Lucey Simon, Wang Yang, Cox Mark, Sridharan Sridha, Cohn Jeffery F
Robotics Institute, Carnegie Mellon University, Pittsburgh PA 15213, USA.
Image Vis Comput. 2009 Nov 1;27(12):1804-1813. doi: 10.1016/j.imavis.2009.03.002.
Active appearance models (AAMs) have demonstrated great utility when being employed for non-rigid face alignment/tracking. The "simultaneous" algorithm for fitting an AAM achieves good non-rigid face registration performance, but has poor real time performance (2-3 fps). The "project-out" algorithm for fitting an AAM achieves faster than real time performance (> 200 fps) but suffers from poor generic alignment performance. In this paper we introduce an extension to a discriminative method for non-rigid face registration/tracking referred to as a constrained local model (CLM). Our proposed method is able to achieve superior performance to the "simultaneous" AAM algorithm along with real time fitting speeds (35 fps). We improve upon the canonical CLM formulation, to gain this performance, in a number of ways by employing: (i) linear SVMs as patch-experts, (ii) a simplified optimization criteria, and (iii) a composite rather than additive warp update step. Most notably, our simplified optimization criteria for fitting the CLM divides the problem of finding a single complex registration/warp displacement into that of finding N simple warp displacements. From these N simple warp displacements, a single complex warp displacement is estimated using a weighted least-squares constraint. Another major advantage of this simplified optimization lends from its ability to be parallelized, a step which we also theoretically explore in this paper. We refer to our approach for fitting the CLM as the "exhaustive local search" (ELS) algorithm. Experiments were conducted on the CMU Multi-PIE database.

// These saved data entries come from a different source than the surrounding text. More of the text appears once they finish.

(** ** A machine for the concrete runs *)

(** The files of the machine, whether the world model accepts solvers and
    clients, the connections made so far and the world model as the client
    sees it. *)
Inductive Connection : Type :=
  | SolverConnection (ip : string) (port : Z) (types : list (u16string * bool))
      (origin : u16string)
  | AggregatorConnection (servers : list (string * Z))
  | ClientConnection (ip : string) (port : Z).

Record Machine : Type := mkMachine {
  files : list (string * string);
  accepts_solvers : bool;
  accepts_clients : bool;
  connections : list Connection;
  store : Store;
}.

Definition connect (c : Connection) (m : Machine) : Machine :=
  mkMachine (files m) (accepts_solvers m) (accepts_clients m)
    (connections m ++ [c]) (store m).

Definition in_store {A} (op : Store → Store * A) (m : Machine) : Machine * A :=
  let '(s', a) := op (store m) in
  (mkMachine (files m) (accepts_solvers m) (accepts_clients m)
     (connections m) s', a).

Definition file_content (path : string) (m : Machine) : option string :=
  match list_find (λ entry, entry.1 = path) (files m) with
  | Some (_, entry) => Some entry.2
  | None => None
  end.

#[export] Instance machine_system : System Machine := {|
  ifstream_open path m := (m, file_content path m);
  swm_connect ip port types origin m :=
    if accepts_solvers m
    then (connect (SolverConnection ip port types origin) m, true)
    else (m, false);
  aggregator_start servers m := (connect (AggregatorConnection servers) m, ());
  cwc_connect ip port m :=
    if accepts_clients m
    then (connect (ClientConnection ip port) m, true)
    else (m, false);
|}.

主动外观模型(AAMs)在用于非刚性面部对齐/跟踪时已展现出巨大的实用性。用于拟合AAM的“同时”算法实现了良好的非刚性面部配准性能,但实时性能较差(2 - 3帧/秒)。用于拟合AAM的“投影出”算法实现了高于实时的性能(> 200帧/秒),但一般对齐性能较差。在本文中,我们介绍了一种对用于非刚性面部配准/跟踪的判别方法的扩展,称为约束局部模型(CLM)。我们提出的方法能够在实现实时拟合速度(35帧/秒)的同时,取得优于“同时”AAM算法的性能。为了获得这种性能,我们通过多种方式改进了标准的CLM公式,包括:(i)使用线性支持向量机作为面片专家,(ii)简化优化标准,以及(iii)采用复合而非加法的变形更新步骤。最值得注意的是,我们用于拟合CLM的简化优化标准将寻找单个复杂配准/变形位移的问题分解为寻找N个简单变形位移的问题。从这N个简单变形位移中,使用加权最小二乘约束估计单个复杂变形位移。这种简化优化的另一个主要优点在于其能够并行化,我们在本文中也从理论上探讨了这一步骤。我们将我们拟合CLM的方法称为“穷举局部搜索”(ELS)算法。在CMU Multi - PIE数据库上进行了实验。